(Items listed in a dataset)
══════════════════════════════
Lemma oe_fit_transform_Ok cats col :
  (exists p, Sk.oe_fit_transform cats col = Ok p) <->
  col <> [] /\ Forall (fun x => In x cats) col.
Proof.
  unfold Sk.oe_fit_transform, Sk.oe_fit, Sk.oe_transform. cbn [Sk.oe_categories_].
  split.
  - intros [p H]. destruct col as [|x col]; [discriminate|]. split; [discriminate|].
    cbn [Sk.check_array bind] in H.
    destruct (mapM (Sk.oe_encode cats) (x :: col)) as [codes|] eqn:E;
      [|discriminate].
    assert (Hall : Forall (fun a => exists b, Sk.oe_encode cats a = Ok b) (x :: col))
      by (apply mapM_Ok_iff; eauto).
    eapply Forall_impl; [|exact Hall]. intros a Ha. apply oe_encode_Ok. exact Ha.
  - intros [Hne Hall]. destruct col as [|x col]; [congruence|].
    cbn [Sk.check_array bind].
    assert (Hm : exists codes, mapM (Sk.oe_encode cats) (x :: col) = Ok codes).
    { apply mapM_Ok_iff. eapply Forall_impl; [|exact Hall].
      intros a Ha. apply oe_encode_Ok. exact Ha. }
    destruct Hm as [codes Hm]. rewrite Hm. cbn [bind Sk.oe_categories_].
    rewrite Hm. cbn [bind]. eauto.
Qed.

Lemma ohe_input_table rows :
  rows <> [] -> table (List.length rows) (ohe_input rows).
Proof.
  intros Hne. unfold table, ohe_input, ohe_features. cbn [map].
  split; [destruct rows; [congruence | discriminate]|].
  split; [discriminate|].
  repeat (apply Forall_cons; [apply length_map|]). apply Forall_nil.
Qed.

Lemma ohe_fit_transform_rows rows :
  rows <> [] -> exists q, Sk.ohe_fit_transform (ohe_input rows) = Ok q.
Proof.
  intros Hne.
  destruct (ohe_fit_transform_table _ _ (ohe_input_table rows Hne))
    as (enc & out & H & _). eauto.
Qed.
══════════════════════════════
_What the task asks_
Reply with the lines from the first line of the entries through the line that contains "cbn [Sk.check_array bind].", repeated exactly with both ends kept, and with nothing else.

_Response area_
Lemma oe_fit_transform_Ok cats col :
  (exists p, Sk.oe_fit_transform cats col = Ok p) <->
  col <> [] /\ Forall (fun x => In x cats) col.
Proof.
  unfold Sk.oe_fit_transform, Sk.oe_fit, Sk.oe_transform. cbn [Sk.oe_categories_].
  split.
  - intros [p H]. destruct col as [|x col]; [discriminate|]. split; [discriminate|].
    cbn [Sk.check_array bind] in H.
    destruct (mapM (Sk.oe_encode cats) (x :: col)) as [codes|] eqn:E;
      [|discriminate].
    assert (Hall : Forall (fun a => exists b, Sk.oe_encode cats a = Ok b) (x :: col))
      by (apply mapM_Ok_iff; eauto).
    eapply Forall_impl; [|exact Hall]. intros a Ha. apply oe_encode_Ok. exact Ha.
  - intros [Hne Hall]. destruct col as [|x col]; [congruence|].
    cbn [Sk.check_array bind].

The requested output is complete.